What is needed is an exact copy of all the entries.

____________

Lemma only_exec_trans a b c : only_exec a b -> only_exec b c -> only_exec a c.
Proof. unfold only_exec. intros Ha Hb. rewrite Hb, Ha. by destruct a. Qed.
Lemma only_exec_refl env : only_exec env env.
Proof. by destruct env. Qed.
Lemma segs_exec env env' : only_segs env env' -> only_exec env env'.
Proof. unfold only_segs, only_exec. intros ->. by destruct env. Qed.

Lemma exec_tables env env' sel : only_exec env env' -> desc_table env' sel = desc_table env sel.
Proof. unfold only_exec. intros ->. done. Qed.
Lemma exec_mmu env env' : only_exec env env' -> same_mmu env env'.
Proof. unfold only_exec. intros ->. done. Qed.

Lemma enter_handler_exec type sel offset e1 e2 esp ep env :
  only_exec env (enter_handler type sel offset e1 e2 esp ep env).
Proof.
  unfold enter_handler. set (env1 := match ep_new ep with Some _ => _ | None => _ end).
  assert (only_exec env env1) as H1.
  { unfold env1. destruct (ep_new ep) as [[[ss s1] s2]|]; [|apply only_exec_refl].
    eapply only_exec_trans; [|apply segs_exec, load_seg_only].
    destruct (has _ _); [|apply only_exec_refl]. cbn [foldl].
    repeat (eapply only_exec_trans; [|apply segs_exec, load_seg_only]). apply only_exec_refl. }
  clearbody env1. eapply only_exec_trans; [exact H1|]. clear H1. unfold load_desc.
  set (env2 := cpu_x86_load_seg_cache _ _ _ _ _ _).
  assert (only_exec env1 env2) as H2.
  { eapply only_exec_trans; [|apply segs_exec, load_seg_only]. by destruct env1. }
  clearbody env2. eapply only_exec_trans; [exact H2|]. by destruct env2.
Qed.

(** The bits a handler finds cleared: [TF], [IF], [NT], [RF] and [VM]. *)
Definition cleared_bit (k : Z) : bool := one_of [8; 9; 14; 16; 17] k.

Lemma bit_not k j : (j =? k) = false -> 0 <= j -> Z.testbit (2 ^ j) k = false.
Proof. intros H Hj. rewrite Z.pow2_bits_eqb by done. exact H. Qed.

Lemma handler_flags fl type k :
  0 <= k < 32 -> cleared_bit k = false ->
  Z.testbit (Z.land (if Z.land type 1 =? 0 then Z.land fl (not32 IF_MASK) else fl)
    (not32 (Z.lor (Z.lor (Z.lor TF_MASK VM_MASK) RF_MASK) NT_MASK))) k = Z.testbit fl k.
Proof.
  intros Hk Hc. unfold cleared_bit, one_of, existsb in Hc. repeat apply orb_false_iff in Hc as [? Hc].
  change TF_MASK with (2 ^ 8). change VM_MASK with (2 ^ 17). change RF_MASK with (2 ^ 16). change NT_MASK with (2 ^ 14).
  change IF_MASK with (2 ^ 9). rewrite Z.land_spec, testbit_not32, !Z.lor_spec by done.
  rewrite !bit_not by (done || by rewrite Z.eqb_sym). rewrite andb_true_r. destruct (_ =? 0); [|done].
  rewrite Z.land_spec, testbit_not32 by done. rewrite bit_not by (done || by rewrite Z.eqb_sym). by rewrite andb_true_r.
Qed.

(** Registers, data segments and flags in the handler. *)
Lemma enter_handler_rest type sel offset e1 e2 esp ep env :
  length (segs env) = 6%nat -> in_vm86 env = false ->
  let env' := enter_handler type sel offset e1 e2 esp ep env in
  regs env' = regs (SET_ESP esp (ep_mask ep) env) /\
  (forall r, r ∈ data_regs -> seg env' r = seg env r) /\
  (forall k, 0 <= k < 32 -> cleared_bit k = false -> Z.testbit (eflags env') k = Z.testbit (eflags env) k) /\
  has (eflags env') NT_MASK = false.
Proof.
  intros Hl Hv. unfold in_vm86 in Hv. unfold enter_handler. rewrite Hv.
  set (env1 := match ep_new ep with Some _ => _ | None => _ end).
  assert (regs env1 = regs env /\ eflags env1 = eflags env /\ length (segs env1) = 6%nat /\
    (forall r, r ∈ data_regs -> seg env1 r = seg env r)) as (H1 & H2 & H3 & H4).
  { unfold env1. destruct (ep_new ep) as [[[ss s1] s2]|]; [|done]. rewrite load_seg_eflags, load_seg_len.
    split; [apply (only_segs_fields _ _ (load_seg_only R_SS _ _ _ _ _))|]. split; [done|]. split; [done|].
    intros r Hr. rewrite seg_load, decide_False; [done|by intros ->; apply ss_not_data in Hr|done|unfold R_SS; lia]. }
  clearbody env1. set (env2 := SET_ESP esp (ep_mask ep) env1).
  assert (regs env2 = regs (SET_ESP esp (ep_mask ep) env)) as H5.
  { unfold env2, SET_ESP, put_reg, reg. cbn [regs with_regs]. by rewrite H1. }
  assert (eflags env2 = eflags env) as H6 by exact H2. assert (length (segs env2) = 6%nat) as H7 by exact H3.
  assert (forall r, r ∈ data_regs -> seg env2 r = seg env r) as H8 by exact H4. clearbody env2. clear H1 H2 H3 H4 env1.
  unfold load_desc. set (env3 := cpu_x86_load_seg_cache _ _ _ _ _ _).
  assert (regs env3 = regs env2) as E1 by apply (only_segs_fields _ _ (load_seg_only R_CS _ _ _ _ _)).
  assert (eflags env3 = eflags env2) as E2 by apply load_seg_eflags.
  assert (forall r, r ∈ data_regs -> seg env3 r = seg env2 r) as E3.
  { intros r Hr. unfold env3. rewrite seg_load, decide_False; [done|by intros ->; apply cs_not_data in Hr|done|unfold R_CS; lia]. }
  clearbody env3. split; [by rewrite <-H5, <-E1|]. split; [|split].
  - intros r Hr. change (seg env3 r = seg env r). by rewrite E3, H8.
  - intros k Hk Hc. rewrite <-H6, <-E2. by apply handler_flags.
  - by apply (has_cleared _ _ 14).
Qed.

____________

Written response >>
Lemma only_exec_trans a b c : only_exec a b -> only_exec b c -> only_exec a c.
Proof. unfold only_exec. intros Ha Hb. rewrite Hb, Ha. by destruct a. Qed.
Lemma only_exec_refl env : only_exec env env.
Proof. by destruct env. Qed.
Lemma segs_exec env env' : only_segs env env' -> only_exec env env'.
Proof. unfold only_segs, only_exec. intros ->. by destruct env. Qed.

Lemma exec_tables env env' sel : only_exec env env' -> desc_table env' sel = desc_table env sel.
Proof. unfold only_exec. intros ->. done. Qed.
Lemma exec_mmu env env' : only_exec env env' -> same_mmu env env'.
Proof. unfold only_exec. intros ->. done. Qed.

Lemma enter_handler_exec type sel offset e1 e2 esp ep env :
  only_exec env (enter_handler type sel offset e1 e2 esp ep env).
Proof.
  unfold enter_handler. set (env1 := match ep_new ep with Some _ => _ | None => _ end).
  assert (only_exec env env1) as H1.
  { unfold env1. destruct (ep_new ep) as [[[ss s1] s2]|]; [|apply only_exec_refl].
    eapply only_exec_trans; [|apply segs_exec, load_seg_only].
    destruct (has _ _); [|apply only_exec_refl]. cbn [foldl].
    repeat (eapply only_exec_trans; [|apply segs_exec, load_seg_only]). apply only_exec_refl. }
  clearbody env1. eapply only_exec_trans; [exact H1|]. clear H1. unfold load_desc.
  set (env2 := cpu_x86_load_seg_cache _ _ _ _ _ _).
  assert (only_exec env1 env2) as H2.
  { eapply only_exec_trans; [|apply segs_exec, load_seg_only]. by destruct env1. }
  clearbody env2. eapply only_exec_trans; [exact H2|]. by destruct env2.
Qed.

(** The bits a handler finds cleared: [TF], [IF], [NT], [RF] and [VM]. *)
Definition cleared_bit (k : Z) : bool := one_of [8; 9; 14; 16; 17] k.

Lemma bit_not k j : (j =? k) = false -> 0 <= j -> Z.testbit (2 ^ j) k = false.
Proof. intros H Hj. rewrite Z.pow2_bits_eqb by done. exact H. Qed.

Lemma handler_flags fl type k :
  0 <= k < 32 -> cleared_bit k = false ->
  Z.testbit (Z.land (if Z.land type 1 =? 0 then Z.land fl (not32 IF_MASK) else fl)
    (not32 (Z.lor (Z.lor (Z.lor TF_MASK VM_MASK) RF_MASK) NT_MASK))) k = Z.testbit fl k.
Proof.
  intros Hk Hc. unfold cleared_bit, one_of, existsb in Hc. repeat apply orb_false_iff in Hc as [? Hc].
  change TF_MASK with (2 ^ 8). change VM_MASK with (2 ^ 17). change RF_MASK with (2 ^ 16). change NT_MASK with (2 ^ 14).
  change IF_MASK with (2 ^ 9). rewrite Z.land_spec, testbit_not32, !Z.lor_spec by done.
  rewrite !bit_not by (done || by rewrite Z.eqb_sym). rewrite andb_true_r. destruct (_ =? 0); [|done].
  rewrite Z.land_spec, testbit_not32 by done. rewrite bit_not by (done || by rewrite Z.eqb_sym). by rewrite andb_true_r.
Qed.

(** Registers, data segments and flags in the handler. *)
Lemma enter_handler_rest type sel offset e1 e2 esp ep env :
  length (segs env) = 6%nat -> in_vm86 env = false ->
  let env' := enter_handler type sel offset e1 e2 esp ep env in
  regs env' = regs (SET_ESP esp (ep_mask ep) env) /\
  (forall r, r ∈ data_regs -> seg env' r = seg env r) /\
  (forall k, 0 <= k < 32 -> cleared_bit k = false -> Z.testbit (eflags env') k = Z.testbit (eflags env) k) /\
  has (eflags env') NT_MASK = false.
Proof.
  intros Hl Hv. unfold in_vm86 in Hv. unfold enter_handler. rewrite Hv.
  set (env1 := match ep_new ep with Some _ => _ | None => _ end).
  assert (regs env1 = regs env /\ eflags env1 = eflags env /\ length (segs env1) = 6%nat /\
    (forall r, r ∈ data_regs -> seg env1 r = seg env r)) as (H1 & H2 & H3 & H4).
  { unfold env1. destruct (ep_new ep) as [[[ss s1] s2]|]; [|done]. rewrite load_seg_eflags, load_seg_len.
    split; [apply (only_segs_fields _ _ (load_seg_only R_SS _ _ _ _ _))|]. split; [done|]. split; [done|].
    intros r Hr. rewrite seg_load, decide_False; [done|by intros ->; apply ss_not_data in Hr|done|unfold R_SS; lia]. }
  clearbody env1. set (env2 := SET_ESP esp (ep_mask ep) env1).
  assert (regs env2 = regs (SET_ESP esp (ep_mask ep) env)) as H5.
  { unfold env2, SET_ESP, put_reg, reg. cbn [regs with_regs]. by rewrite H1. }
  assert (eflags env2 = eflags env) as H6 by exact H2. assert (length (segs env2) = 6%nat) as H7 by exact H3.
  assert (forall r, r ∈ data_regs -> seg env2 r = seg env r) as H8 by exact H4. clearbody env2. clear H1 H2 H3 H4 env1.
  unfold load_desc. set (env3 := cpu_x86_load_seg_cache _ _ _ _ _ _).
  assert (regs env3 = regs env2) as E1 by apply (only_segs_fields _ _ (load_seg_only R_CS _ _ _ _ _)).
  assert (eflags env3 = eflags env2) as E2 by apply load_seg_eflags.
  assert (forall r, r ∈ data_regs -> seg env3 r = seg env2 r) as E3.
  { intros r Hr. unfold env3. rewrite seg_load, decide_False; [done|by intros ->; apply cs_not_data in Hr|done|unfold R_CS; lia]. }
  clearbody env3. split; [by rewrite <-H5, <-E1|]. split; [|split].
  - intros r Hr. change (seg env3 r = seg env r). by rewrite E3, H8.
  - intros k Hk Hc. rewrite <-H6, <-E2. by apply handler_flags.
  - by apply (has_cleared _ _ 14).
Qed.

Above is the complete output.